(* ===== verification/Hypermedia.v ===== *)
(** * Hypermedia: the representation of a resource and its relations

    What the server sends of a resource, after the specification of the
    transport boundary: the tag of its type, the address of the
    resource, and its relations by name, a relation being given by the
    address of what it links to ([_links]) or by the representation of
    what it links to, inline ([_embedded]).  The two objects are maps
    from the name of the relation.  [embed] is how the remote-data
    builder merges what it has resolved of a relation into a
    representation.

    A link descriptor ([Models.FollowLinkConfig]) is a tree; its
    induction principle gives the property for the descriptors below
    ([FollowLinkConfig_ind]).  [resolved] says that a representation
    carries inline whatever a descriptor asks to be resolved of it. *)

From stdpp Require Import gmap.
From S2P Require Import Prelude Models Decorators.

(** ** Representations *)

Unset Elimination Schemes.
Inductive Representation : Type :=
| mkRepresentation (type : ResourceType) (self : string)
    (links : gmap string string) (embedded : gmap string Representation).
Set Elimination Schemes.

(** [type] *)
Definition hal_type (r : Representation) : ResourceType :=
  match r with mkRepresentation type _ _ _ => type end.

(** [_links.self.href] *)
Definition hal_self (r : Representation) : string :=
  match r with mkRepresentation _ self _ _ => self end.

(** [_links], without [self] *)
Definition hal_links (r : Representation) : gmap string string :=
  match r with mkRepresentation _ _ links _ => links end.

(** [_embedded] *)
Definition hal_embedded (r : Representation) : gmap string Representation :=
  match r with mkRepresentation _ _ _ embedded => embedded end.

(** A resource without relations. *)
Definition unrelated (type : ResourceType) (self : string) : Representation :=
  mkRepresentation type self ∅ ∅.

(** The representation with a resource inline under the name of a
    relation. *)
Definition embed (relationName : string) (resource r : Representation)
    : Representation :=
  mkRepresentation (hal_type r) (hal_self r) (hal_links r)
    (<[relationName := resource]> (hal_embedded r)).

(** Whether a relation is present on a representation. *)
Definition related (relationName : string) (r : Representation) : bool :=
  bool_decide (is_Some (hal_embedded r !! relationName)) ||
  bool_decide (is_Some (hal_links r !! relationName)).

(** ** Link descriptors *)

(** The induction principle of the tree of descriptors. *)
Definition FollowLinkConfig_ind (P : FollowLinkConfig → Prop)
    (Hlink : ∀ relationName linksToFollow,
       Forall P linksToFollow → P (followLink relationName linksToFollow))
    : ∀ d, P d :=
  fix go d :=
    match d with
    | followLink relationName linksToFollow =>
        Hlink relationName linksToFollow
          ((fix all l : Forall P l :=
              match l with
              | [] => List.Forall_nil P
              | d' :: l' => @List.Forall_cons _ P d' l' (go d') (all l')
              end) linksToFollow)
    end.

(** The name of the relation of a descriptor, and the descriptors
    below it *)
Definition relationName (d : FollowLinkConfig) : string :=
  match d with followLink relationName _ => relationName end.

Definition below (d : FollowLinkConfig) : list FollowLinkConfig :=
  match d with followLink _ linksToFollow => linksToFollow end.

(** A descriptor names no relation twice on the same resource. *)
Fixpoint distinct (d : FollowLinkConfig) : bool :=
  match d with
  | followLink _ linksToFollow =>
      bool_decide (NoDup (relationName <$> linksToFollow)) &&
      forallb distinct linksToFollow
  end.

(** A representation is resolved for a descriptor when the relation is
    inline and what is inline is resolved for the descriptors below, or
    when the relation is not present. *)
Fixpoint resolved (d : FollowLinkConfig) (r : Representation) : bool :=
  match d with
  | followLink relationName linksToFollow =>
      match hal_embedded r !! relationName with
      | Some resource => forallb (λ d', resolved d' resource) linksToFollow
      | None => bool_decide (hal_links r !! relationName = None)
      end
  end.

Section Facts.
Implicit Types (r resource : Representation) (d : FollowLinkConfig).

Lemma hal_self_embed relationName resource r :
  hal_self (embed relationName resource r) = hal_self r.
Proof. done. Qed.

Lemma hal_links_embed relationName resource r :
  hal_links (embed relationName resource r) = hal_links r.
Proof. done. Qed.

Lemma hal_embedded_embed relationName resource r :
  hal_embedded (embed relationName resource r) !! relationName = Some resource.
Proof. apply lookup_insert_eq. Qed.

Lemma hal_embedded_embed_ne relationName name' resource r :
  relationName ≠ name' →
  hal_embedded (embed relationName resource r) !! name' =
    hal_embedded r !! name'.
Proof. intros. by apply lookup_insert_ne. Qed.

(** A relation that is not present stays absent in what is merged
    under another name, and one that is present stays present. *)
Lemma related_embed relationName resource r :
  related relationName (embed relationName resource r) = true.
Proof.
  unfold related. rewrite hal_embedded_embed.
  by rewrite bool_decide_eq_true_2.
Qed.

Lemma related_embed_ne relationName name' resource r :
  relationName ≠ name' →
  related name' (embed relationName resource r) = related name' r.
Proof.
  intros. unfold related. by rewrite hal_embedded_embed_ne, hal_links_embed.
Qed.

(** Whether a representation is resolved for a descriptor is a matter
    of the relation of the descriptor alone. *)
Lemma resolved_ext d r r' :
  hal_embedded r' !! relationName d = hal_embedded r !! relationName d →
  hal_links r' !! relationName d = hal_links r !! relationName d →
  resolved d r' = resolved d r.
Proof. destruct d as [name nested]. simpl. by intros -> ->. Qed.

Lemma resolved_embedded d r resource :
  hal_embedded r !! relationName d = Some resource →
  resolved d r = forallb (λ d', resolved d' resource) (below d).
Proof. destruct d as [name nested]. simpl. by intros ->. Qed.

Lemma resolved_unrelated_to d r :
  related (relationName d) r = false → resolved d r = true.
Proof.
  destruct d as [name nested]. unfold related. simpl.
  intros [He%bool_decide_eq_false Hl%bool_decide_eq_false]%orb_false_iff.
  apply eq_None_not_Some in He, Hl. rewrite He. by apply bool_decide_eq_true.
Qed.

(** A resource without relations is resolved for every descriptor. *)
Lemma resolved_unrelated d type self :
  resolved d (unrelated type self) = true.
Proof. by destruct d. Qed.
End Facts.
^^^^^^^^
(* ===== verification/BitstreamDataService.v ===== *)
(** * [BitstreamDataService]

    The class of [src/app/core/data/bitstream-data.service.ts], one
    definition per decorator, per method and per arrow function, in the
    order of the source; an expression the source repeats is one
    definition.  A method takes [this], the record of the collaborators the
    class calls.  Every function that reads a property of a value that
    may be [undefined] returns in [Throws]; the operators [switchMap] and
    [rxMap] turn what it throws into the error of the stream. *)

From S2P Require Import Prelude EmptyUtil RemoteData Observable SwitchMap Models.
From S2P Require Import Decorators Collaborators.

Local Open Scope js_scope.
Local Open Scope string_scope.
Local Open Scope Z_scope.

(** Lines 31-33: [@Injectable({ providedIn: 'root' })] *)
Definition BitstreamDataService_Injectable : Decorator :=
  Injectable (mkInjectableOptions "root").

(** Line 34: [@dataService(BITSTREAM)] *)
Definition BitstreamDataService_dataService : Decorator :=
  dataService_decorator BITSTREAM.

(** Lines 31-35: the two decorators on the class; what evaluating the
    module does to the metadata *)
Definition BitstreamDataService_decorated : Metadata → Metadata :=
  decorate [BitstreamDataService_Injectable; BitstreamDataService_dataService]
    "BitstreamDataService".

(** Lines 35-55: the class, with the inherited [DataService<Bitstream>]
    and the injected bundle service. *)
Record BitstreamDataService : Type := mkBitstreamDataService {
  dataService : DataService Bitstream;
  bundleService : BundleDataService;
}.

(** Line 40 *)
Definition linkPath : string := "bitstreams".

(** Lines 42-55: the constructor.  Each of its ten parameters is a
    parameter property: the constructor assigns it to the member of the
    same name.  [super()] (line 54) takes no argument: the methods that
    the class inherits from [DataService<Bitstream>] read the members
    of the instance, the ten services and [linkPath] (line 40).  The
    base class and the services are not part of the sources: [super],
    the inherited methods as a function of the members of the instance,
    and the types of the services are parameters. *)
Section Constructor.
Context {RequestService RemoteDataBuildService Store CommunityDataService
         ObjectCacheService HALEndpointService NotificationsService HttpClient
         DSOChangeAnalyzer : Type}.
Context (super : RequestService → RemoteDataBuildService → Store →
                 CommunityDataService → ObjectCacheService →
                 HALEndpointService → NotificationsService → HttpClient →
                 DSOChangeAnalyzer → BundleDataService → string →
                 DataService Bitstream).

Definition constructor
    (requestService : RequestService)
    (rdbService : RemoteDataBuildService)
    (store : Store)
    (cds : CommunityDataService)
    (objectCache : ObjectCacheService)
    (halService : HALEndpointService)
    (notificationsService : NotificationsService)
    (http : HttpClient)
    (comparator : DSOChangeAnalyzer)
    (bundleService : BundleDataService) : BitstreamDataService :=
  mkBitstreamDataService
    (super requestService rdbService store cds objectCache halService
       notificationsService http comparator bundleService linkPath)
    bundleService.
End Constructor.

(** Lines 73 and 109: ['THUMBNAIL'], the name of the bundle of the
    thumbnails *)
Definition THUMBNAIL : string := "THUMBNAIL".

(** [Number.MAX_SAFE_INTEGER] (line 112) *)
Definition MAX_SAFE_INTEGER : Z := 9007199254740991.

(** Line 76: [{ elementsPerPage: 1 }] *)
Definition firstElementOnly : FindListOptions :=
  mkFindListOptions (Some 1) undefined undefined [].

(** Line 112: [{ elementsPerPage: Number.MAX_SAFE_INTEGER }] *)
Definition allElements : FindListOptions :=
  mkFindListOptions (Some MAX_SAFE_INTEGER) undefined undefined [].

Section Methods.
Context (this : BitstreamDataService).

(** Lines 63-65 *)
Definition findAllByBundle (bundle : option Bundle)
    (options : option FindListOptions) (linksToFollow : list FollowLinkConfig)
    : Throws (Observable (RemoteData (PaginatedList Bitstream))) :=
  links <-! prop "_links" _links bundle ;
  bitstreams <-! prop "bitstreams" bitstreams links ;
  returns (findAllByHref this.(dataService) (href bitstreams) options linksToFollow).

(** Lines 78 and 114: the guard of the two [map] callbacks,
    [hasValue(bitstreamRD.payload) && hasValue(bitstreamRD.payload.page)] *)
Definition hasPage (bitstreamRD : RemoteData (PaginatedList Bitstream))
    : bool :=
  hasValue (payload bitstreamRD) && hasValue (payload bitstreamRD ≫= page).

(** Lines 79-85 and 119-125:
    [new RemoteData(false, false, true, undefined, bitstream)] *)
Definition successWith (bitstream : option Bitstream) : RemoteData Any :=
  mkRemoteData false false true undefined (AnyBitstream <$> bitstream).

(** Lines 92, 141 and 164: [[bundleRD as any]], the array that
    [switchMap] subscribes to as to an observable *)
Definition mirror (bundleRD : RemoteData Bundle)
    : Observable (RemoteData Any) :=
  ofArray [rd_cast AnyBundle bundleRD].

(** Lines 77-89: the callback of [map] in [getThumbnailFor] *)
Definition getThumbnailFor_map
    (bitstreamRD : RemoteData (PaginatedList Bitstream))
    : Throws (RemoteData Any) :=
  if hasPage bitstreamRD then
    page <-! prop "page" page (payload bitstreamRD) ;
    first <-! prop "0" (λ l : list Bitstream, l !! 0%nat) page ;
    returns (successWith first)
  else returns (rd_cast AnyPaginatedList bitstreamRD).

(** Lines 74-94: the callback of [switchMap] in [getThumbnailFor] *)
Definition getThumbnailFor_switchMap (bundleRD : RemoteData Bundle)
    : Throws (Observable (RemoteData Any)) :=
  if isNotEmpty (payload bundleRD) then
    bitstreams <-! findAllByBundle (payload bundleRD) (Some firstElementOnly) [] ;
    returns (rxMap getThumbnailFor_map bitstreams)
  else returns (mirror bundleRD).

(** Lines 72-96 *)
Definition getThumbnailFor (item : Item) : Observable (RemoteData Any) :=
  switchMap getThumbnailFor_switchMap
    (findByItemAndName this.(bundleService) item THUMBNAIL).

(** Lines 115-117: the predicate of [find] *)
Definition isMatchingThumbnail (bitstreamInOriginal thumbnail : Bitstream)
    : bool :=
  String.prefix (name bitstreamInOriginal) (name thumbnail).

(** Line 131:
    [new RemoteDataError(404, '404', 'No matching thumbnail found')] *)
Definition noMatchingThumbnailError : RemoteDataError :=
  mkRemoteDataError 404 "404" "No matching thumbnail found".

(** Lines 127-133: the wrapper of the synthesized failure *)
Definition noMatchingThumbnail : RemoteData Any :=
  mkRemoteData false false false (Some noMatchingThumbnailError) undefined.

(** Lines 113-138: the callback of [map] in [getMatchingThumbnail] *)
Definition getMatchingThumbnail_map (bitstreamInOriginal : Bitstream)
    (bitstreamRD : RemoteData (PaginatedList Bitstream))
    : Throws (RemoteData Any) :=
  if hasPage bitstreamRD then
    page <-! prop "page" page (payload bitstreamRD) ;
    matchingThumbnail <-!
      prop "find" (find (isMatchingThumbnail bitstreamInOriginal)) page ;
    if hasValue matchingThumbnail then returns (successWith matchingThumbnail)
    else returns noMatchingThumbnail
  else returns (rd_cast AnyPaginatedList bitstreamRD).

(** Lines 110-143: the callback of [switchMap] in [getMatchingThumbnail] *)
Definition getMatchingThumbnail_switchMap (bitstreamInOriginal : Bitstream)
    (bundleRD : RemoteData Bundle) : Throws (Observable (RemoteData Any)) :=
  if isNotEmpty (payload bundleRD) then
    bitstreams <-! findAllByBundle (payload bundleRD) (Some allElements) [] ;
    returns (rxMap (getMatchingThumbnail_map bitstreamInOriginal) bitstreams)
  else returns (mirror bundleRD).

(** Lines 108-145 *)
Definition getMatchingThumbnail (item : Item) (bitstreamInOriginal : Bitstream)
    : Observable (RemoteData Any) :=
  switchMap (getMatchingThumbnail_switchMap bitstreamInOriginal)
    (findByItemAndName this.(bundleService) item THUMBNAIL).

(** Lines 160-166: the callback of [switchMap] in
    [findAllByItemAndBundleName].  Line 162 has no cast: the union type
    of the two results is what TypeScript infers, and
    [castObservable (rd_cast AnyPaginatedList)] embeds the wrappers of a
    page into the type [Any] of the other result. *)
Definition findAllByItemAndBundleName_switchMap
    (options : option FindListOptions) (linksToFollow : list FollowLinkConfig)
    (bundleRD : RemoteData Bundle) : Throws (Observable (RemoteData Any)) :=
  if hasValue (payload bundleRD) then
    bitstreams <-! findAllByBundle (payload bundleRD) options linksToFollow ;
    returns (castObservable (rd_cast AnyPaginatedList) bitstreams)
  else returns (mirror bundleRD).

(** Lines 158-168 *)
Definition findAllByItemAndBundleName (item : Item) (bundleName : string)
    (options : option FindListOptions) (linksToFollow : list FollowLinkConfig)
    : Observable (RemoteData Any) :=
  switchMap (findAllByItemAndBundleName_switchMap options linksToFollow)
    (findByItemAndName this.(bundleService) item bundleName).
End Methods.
^^^^^^^^
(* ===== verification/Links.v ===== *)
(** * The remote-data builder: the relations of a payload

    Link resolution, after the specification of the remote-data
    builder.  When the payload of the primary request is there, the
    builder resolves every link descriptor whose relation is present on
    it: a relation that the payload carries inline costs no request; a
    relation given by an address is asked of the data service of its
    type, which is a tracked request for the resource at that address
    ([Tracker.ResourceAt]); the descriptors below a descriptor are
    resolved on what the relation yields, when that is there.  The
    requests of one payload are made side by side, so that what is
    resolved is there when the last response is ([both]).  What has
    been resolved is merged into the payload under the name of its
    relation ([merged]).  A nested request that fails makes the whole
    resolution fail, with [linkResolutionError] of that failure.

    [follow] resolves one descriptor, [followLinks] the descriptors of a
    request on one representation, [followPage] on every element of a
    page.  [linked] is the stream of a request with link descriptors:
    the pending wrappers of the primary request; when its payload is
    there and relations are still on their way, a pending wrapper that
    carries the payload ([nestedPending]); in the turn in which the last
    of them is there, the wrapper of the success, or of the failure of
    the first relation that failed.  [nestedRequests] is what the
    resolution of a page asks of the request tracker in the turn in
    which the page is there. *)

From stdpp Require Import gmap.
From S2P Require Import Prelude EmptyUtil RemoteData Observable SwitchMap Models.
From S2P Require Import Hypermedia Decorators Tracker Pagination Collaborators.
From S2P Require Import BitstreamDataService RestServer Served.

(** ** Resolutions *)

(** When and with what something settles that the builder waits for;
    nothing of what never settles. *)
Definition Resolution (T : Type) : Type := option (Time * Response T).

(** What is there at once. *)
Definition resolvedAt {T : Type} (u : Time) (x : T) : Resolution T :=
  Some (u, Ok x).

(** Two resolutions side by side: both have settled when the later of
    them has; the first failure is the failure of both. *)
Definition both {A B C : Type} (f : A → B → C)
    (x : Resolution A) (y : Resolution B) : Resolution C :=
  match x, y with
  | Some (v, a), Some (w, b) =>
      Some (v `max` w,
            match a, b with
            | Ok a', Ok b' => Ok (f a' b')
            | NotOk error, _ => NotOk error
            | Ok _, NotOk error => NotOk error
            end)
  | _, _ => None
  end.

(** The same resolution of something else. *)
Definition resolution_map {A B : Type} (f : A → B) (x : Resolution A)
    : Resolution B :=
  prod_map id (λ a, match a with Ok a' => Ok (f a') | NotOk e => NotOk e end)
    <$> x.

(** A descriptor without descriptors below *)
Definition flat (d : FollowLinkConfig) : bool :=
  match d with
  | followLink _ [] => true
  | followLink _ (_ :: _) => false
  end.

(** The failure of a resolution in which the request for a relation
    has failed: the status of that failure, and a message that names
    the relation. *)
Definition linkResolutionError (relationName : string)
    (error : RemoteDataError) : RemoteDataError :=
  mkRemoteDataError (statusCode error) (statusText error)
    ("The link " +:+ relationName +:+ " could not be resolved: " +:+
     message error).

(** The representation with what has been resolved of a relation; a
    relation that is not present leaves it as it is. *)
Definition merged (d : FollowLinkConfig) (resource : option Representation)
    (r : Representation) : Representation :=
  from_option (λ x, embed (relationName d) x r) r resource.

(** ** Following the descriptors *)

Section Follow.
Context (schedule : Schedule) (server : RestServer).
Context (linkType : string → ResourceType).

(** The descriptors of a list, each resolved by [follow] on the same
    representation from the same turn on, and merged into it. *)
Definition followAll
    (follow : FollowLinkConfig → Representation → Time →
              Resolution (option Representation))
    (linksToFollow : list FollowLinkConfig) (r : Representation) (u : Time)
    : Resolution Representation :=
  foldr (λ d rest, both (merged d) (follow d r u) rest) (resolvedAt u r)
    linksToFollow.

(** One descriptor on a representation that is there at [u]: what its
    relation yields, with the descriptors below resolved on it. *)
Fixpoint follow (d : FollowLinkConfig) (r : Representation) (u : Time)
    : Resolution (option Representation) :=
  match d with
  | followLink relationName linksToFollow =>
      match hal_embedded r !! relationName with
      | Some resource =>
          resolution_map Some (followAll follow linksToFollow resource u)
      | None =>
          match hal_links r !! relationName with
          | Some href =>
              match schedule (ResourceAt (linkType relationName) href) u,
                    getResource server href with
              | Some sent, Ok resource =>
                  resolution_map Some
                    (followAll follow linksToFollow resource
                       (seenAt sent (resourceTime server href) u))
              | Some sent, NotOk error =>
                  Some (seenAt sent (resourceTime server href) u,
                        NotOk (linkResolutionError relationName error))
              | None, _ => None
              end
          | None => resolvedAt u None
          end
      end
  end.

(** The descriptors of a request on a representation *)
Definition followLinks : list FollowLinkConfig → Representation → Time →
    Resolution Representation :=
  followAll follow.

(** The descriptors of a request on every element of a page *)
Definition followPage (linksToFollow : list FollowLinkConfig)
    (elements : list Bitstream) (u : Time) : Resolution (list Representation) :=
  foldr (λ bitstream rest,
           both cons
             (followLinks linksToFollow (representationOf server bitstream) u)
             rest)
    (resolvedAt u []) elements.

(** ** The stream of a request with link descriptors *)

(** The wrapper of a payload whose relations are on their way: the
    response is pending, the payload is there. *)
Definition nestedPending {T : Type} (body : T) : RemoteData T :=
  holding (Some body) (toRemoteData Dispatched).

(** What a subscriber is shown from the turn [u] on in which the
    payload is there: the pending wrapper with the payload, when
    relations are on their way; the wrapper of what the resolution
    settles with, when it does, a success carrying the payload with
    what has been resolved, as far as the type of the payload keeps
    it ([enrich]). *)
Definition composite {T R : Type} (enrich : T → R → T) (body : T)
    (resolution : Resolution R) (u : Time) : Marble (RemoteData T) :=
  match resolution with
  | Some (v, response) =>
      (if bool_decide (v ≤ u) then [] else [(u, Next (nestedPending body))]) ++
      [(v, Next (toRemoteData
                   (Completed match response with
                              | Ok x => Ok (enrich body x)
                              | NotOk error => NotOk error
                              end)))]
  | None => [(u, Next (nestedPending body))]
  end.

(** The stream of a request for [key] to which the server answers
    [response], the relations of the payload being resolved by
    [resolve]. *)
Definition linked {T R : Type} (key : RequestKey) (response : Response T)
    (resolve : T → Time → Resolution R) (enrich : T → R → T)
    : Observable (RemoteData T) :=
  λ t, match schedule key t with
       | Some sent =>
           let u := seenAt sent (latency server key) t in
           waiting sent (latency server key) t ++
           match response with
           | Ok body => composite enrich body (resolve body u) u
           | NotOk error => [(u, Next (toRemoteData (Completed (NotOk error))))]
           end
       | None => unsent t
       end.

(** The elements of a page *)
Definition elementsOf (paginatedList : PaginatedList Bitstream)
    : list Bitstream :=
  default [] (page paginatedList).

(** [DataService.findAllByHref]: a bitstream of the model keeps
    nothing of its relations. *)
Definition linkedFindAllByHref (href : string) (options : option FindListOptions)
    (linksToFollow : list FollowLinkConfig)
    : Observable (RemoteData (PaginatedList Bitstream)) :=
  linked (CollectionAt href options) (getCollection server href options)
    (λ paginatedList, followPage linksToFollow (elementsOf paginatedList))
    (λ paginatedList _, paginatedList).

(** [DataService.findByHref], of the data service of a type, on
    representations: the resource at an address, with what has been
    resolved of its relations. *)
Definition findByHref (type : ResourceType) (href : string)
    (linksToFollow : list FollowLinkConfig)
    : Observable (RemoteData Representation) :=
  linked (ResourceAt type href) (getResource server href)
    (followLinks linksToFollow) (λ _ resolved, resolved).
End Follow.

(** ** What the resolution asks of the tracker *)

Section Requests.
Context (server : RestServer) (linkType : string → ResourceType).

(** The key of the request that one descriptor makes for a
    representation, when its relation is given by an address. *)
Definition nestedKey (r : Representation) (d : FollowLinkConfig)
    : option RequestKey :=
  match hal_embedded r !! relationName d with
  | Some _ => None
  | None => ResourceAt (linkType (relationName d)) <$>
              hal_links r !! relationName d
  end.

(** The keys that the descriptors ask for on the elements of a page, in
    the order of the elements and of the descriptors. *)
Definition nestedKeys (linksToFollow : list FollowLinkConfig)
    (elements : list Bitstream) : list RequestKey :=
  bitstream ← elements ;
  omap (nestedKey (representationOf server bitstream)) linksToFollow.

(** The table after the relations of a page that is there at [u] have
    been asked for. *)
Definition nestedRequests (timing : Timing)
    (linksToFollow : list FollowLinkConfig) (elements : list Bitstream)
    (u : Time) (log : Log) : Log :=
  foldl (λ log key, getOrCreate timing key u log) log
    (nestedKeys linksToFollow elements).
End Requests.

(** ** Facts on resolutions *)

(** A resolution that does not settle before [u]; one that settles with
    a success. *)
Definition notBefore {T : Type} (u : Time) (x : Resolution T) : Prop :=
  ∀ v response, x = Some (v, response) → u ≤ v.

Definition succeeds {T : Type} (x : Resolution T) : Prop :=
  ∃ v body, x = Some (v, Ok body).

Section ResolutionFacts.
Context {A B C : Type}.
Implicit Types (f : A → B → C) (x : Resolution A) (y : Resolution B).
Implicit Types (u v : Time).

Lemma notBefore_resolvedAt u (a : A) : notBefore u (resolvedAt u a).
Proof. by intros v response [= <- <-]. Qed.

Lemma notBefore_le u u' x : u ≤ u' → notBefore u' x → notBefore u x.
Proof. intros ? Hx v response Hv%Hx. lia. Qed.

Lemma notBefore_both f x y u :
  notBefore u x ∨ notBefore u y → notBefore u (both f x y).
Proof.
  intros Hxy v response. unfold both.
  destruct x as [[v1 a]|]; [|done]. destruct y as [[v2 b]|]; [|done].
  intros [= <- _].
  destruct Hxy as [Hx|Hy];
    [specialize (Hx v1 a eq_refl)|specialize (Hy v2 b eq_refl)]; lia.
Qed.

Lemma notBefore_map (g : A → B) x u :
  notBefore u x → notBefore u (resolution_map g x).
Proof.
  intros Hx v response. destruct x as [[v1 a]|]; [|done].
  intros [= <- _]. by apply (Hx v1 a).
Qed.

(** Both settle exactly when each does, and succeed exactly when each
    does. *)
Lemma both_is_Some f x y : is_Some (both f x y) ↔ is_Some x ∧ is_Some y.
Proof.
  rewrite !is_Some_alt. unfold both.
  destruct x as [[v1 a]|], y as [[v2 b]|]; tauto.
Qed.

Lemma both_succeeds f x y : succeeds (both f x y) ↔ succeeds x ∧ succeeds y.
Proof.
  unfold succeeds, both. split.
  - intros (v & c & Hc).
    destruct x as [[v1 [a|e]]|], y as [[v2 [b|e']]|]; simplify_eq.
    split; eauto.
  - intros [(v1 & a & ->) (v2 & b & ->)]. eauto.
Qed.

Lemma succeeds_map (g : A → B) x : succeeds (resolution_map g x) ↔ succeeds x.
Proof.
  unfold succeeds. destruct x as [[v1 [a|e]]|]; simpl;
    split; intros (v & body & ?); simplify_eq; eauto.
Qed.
^^^^^^^^
== Exercise goal ==
Starting at the line with "Section Constructor." and ending at the line with "(** Lines 63-65 *)", print each line of the listing above exactly, with no other lines.

== Answer to this task ==
Section Constructor.
Context {RequestService RemoteDataBuildService Store CommunityDataService
         ObjectCacheService HALEndpointService NotificationsService HttpClient
         DSOChangeAnalyzer : Type}.
Context (super : RequestService → RemoteDataBuildService → Store →
                 CommunityDataService → ObjectCacheService →
                 HALEndpointService → NotificationsService → HttpClient →
                 DSOChangeAnalyzer → BundleDataService → string →
                 DataService Bitstream).

Definition constructor
    (requestService : RequestService)
    (rdbService : RemoteDataBuildService)
    (store : Store)
    (cds : CommunityDataService)
    (objectCache : ObjectCacheService)
    (halService : HALEndpointService)
    (notificationsService : NotificationsService)
    (http : HttpClient)
    (comparator : DSOChangeAnalyzer)
    (bundleService : BundleDataService) : BitstreamDataService :=
  mkBitstreamDataService
    (super requestService rdbService store cds objectCache halService
       notificationsService http comparator bundleService linkPath)
    bundleService.
End Constructor.

(** Lines 73 and 109: ['THUMBNAIL'], the name of the bundle of the
    thumbnails *)
Definition THUMBNAIL : string := "THUMBNAIL".

(** [Number.MAX_SAFE_INTEGER] (line 112) *)
Definition MAX_SAFE_INTEGER : Z := 9007199254740991.

(** Line 76: [{ elementsPerPage: 1 }] *)
Definition firstElementOnly : FindListOptions :=
  mkFindListOptions (Some 1) undefined undefined [].

(** Line 112: [{ elementsPerPage: Number.MAX_SAFE_INTEGER }] *)
Definition allElements : FindListOptions :=
  mkFindListOptions (Some MAX_SAFE_INTEGER) undefined undefined [].

Section Methods.
Context (this : BitstreamDataService).

(** Lines 63-65 *)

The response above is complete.